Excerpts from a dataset

╭──

(** * Content backend: role lifecycle and authorization handlers

    A shallow embedding of the request handlers of the content API
    (controllers/authController.js and the post controller) together with
    the properties of the role lifecycle and of the authorization checks.

    The handlers are asynchronous functions that talk to two collections
    (users, posts) through the object-document mapper.  Each [await]ed call
    is one atomic access to the store; a handler is therefore modelled as a
    tree of store calls ([handler]), interpreted against an explicit store
    ([runWith], [run]).

    Conventions of the model:
    - a document identifier is the string the mapper prints for it, and the
      identifiers sent in requests are well-formed, so that a lookup by
      identifier finds a document or finds none (it does not throw);
    - a field of a request body that a handler tests is absent, [null] or a
      string;
    - the [password] of a user is what the model stores for it; hashing and
      comparing passwords, and signing and verifying tokens, belong to
      libraries and are not modelled (verification of a token is a parameter
      of the token middleware);
    - a response is its status and the part of its body that the handlers
      build; the [error] detail added to a 500 answer is left out. *)

From Stdlib Require Import Ascii.
From stdpp Require Import gmap strings list fin_maps.

Local Open Scope string_scope.
Local Open Scope nat_scope.

(** ** Values read from a JSON request body

    A field of [req.body] is absent ([undefined]), [null], or a string. *)

Inductive jsval : Type :=
| JUndefined
| JNull
| JStr (s : string).

#[global] Instance jsval_eq_dec : EqDecision jsval.
Proof. solve_decision. Defined.

(** JavaScript truthiness on these values: only a non-empty string is truthy. *)
Definition truthy (v : jsval) : bool :=
  match v with
  | JStr s => negb (String.eqb s "")
  | _ => false
  end.

(** [v || d] where the result is stored in a string field. *)
Definition js_or (v : jsval) (d : string) : string :=
  match v with
  | JStr s => if truthy v then s else d
  | _ => d
  end.

(** [v === 'lit'] *)
Definition js_is (v : jsval) (lit : string) : bool :=
  match v with
  | JStr s => String.eqb s lit
  | _ => false
  end.

(** [arr.includes(v)] for an array of strings. *)
Definition includes (arr : list string) (v : jsval) : bool :=
  existsb (js_is v) arr.

(** ** Documents *)

Record User : Type := mkUser {
  name : string;
  email : string;
  password : string;
  role : string
}.

(** A user document as returned by the mapper: the stored fields and the
    identifier under which the collection holds them. *)
Record UserDoc : Type := mkUserDoc {
  _id : string;
  userFields :> User
}.

Record Comment : Type := mkComment {
  comment_id : string;
  user : string;
  comment : string
}.

Record Post : Type := mkPost {
  title : string;
  content : string;
  author : string;
  comments : list Comment
}.

Record PostDoc : Type := mkPostDoc {
  post_id : string;
  postFields :> Post
}.

#[global] Instance User_eq_dec : EqDecision User.
Proof. solve_decision. Defined.
#[global] Instance UserDoc_eq_dec : EqDecision UserDoc.
Proof. solve_decision. Defined.
#[global] Instance Comment_eq_dec : EqDecision Comment.
Proof. solve_decision. Defined.
#[global] Instance Post_eq_dec : EqDecision Post.
Proof. solve_decision. Defined.
#[global] Instance PostDoc_eq_dec : EqDecision PostDoc.
Proof. solve_decision. Defined.

(** [req.user], as set by the token middleware: [{ id, role }] taken from
    the decoded token. *)
Record ReqUser : Type := mkReqUser {
  user_id : string;
  user_role : string
}.

(** ** The store: two collections keyed by document identifier *)

Record Store : Type := mkStore {
  users : gmap string User;
  posts : gmap string Post
}.

(** [User.countDocuments({ role })] / [User.countDocuments()] *)
Definition countUsers (filterRole : option string) (us : gmap string User) : nat :=
  match filterRole with
  | Some r => size (filter (λ kv : string * User, role kv.2 = r) us)
  | None => size us
  end.

Definition countAdmins (s : Store) : nat := countUsers (Some "admin") (users s).

(** ** Responses *)

Inductive payload : Type :=
| Msg (message : string)
| MsgUser (message : string) (u_id u_name u_email u_role : string)
| UserInfo (u_id u_name u_email u_role : string)
| PostJson (p : PostDoc)
| DeniedPost (message postAuthor requestUser userRole : string).

Record response : Type := mkResponse {
  status : nat;
  json : payload
}.

#[global] Instance payload_eq_dec : EqDecision payload.
Proof. solve_decision. Defined.
#[global] Instance response_eq_dec : EqDecision response.
Proof. solve_decision. Defined.
Lemma task_dag_stage_indices (optimize : bool) (fuel : nat) :
  forall q step,
    plain q = true -> read_back optimize q -> (query_size q < fuel)%nat ->
    exists t, task_factory q step optimize = Ok t /\
              dag_ok fuel t step (Z.of_nat (query_size q)).
Proof.
  induction fuel as [|fuel IH]; intros q step Hp Hrb Hsz; [lia|].
  assert (Hleaf : forall rel,
            dag_ok (S fuel) (InputData (rel +:+ ".json")) step 1).
  { intros rel. exists [InputData (rel +:+ ".json")]. simpl.
    split; [done|]. split; [constructor|]. intros s Hs. by apply elem_of_nil in Hs. }
  assert (Hrt : radb_tree q = true).
  { rewrite plain_radb_tree in Hp. by apply andb_prop in Hp as [? _]. }
  destruct optimize.
  - (* with chain folding *)
    specialize (Hrb eq_refl).
    assert (Hany : forall x, chains_on_relations x = true -> read_back true x)
      by (by intros x Hx _).
    unfold task_factory.
    pose proof (reparse_fold q Hrt Hrb) as Hre.
    pose proof (try_fold_chain_eq q) as Heq.
    pose proof (long_run q) as Hlong.
    pose proof (short_run q) as Hshort.
    destruct (collect_chain_spec [] q) as (ops & cur & Hcc & Hq & Hun & Hsize & Hcur).
    rewrite Hcc in Heq. simpl in Heq.
    specialize (Hlong _ _ Hrb Hcc). specialize (Hshort _ _ Hcc).
    destruct (decide (2 <= length ops)%nat) as [Hlen|Hlen].
    + rewrite Heq. eexists. split; [reflexivity|].
      destruct (Hlong Hlen) as (rel & Hrel & _).
      apply (dag_one true fuel IH _ _ _ cur);
        [done | | by apply Hcur | apply Hany; by rewrite Hrel | lia | lia].
      cbn [requires]. rewrite <- Heq, Hre. cbn [mbind result_bind Py.bind].
      rewrite Heq. done.
    + specialize (Hshort Hlen).
      rewrite Heq in Hre. rewrite Heq. clear Heq.
      destruct q as [rel|c i|a i|rn an i|l r|l c r|ops' i]; simpl in Hp; try done.
      * eexists. split; [reflexivity|]. apply Hleaf.
      * eexists. split; [reflexivity|].
        apply (dag_one true fuel IH _ _ _ i);
          [done | | done | | simpl in Hsz; lia | simpl; lia].
        -- cbn [requires]. rewrite Hre. done.
        -- by apply Hany, (chains_on_relations_input (Select c i)).
      * eexists. split; [reflexivity|].
        apply (dag_one true fuel IH _ _ _ i);
          [done | | done | | simpl in Hsz; lia | simpl; lia].
        -- cbn [requires]. rewrite Hre. done.
        -- by apply Hany, (chains_on_relations_input (Project a i)).
      * eexists. split; [reflexivity|].
        apply (dag_one true fuel IH _ _ _ i);
          [done | | done | | simpl in Hsz; lia | simpl; lia].
        -- cbn [requires]. rewrite Hre. done.
        -- by apply Hany, (chains_on_relations_input (Rename rn an i)).
      * apply andb_prop in Hp as [Hpl Hpr]. simpl in Hrb.
        apply andb_prop in Hrb as [Hcl Hcr].
        eexists. split; [reflexivity|].
        apply (dag_two true fuel IH _ _ _ l r);
          [done | | done | done | by apply Hany | by apply Hany
          | simpl in Hsz; lia | simpl in Hsz; lia | simpl; lia].
        cbn [requires]. rewrite Hre. done.
  - (* without *)
    assert (Hany : forall x, read_back false x) by (by intros x ?).
    unfold task_factory.
    destruct q as [rel|c i|a i|rn an i|l r|l c r|ops' i]; simpl in Hp; try done.
    + eexists. split; [reflexivity|]. apply Hleaf.
    + eexists. split; [reflexivity|].
      apply (dag_one false fuel IH _ _ _ i); try done; simpl in *; try lia.
      by rewrite (reparse_plain i Hp).
    + eexists. split; [reflexivity|].
      apply (dag_one false fuel IH _ _ _ i); try done; simpl in *; try lia.
      by rewrite (reparse_plain i Hp).
    + eexists. split; [reflexivity|].
      apply (dag_one false fuel IH _ _ _ i); try done; simpl in *; try lia.
      by rewrite (reparse_plain i Hp).
    + apply andb_prop in Hp as [Hpl Hpr].
      eexists. split; [reflexivity|].
      apply (dag_two false fuel IH _ _ _ l r); try done; simpl in *; try lia.
      by rewrite (reparse_plain l Hpl), (reparse_plain r Hpr).
Qed.


(** [\project_{name} \select_{id = 1} (Person \join_{Person.id = Dept.pid}
    \select_{id = 1} Dept)] *)
Definition example_query : node :=
  Project [AttrRefOf None "name"]
    (Select id_is_1
       (Join (RelRef "Person") person_id_is_dept_pid
             (Select id_is_1 (RelRef "Dept")))).



End Stages.

(** ** The shuffle, and jobs in general *)

Section ShuffleFacts.
Context {K V : Type} `{EqDecision K}.
Implicit Types (kvs : list (K * V)) (gs : list (K * list V)).

(** the values emitted under a key, in the order of emission *)
Definition values_for (k : K) kvs : list V :=
  omap (fun kv => if decide (kv.1 = k) then Some kv.2 else None) kvs.
(* ===== verification/_CoqProject ===== *)
-Q . S2P
Prelude.v
Datetime.v
Dec.v
DecVal.v
Domain.v
StateDb.v
Writer.v
WriterInv.v
WriterOps.v
WriterProps.v
EventProps.v
ReconProps.v
Reader.v
Health.v
Martingale.v
DigitConfig.v
Risk.v
RiskProps.v
Coordinator.v
CoordProps.v
DispatchProps.v
Reconciliation.v
AttemptProps.v
BrokerEvents.v
Runtime.v
CoreHistory.v
CycleProps.v
LedgerProps.v
Json.v
Protocol.v
WorkerClient.v
ProtocolProps.v
PyFloat.v
Breaker.v
RingBuffer.v
Catalog.v
CatalogProps.v
Arbiter.v
ArbiterProps.v
DerivJson.v
DerivTransport.v
DerivSession.v
DerivRecon.v
DerivTransportProps.v
DerivProps.v
DerivEventProps.v
FloatOrder.v
IqSafety.v
IqValues.v
CentsText.v
Market.v
IqTransport.v
IqSession.v
IqRecon.v
IqTransportProps.v
IqProps.v
Differs.v
Candles.v
CandleProps.v
MarketHealth.v
MarketHealthProps.v
DerivPump.v
Backfill.v
BackfillProps.v
MarketScheduler.v
SchedulerProps.v
MarketSamples.v
LiveCandles.v
LiveRuntime.v
LiveProps.v
TickRouter.v
RouterProps.v
LiveSamples.v
ShadowService.v
ShadowHost.v
HostProps.v
ShadowSamples.v
AutoTrader.v
TraderFrame.v
TraderProps.v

╰──

▸ Requirement
Would you copy, unchanged, the stretch of the records above that begins at the line containing "identifier finds a" and ends at the line containing "- the [password]", and only that?

▸ Answer section
      identifier finds a document or finds none (it does not throw);
    - a field of a request body that a handler tests is absent, [null] or a
      string;
    - the [password] of a user is what the model stores for it; hashing and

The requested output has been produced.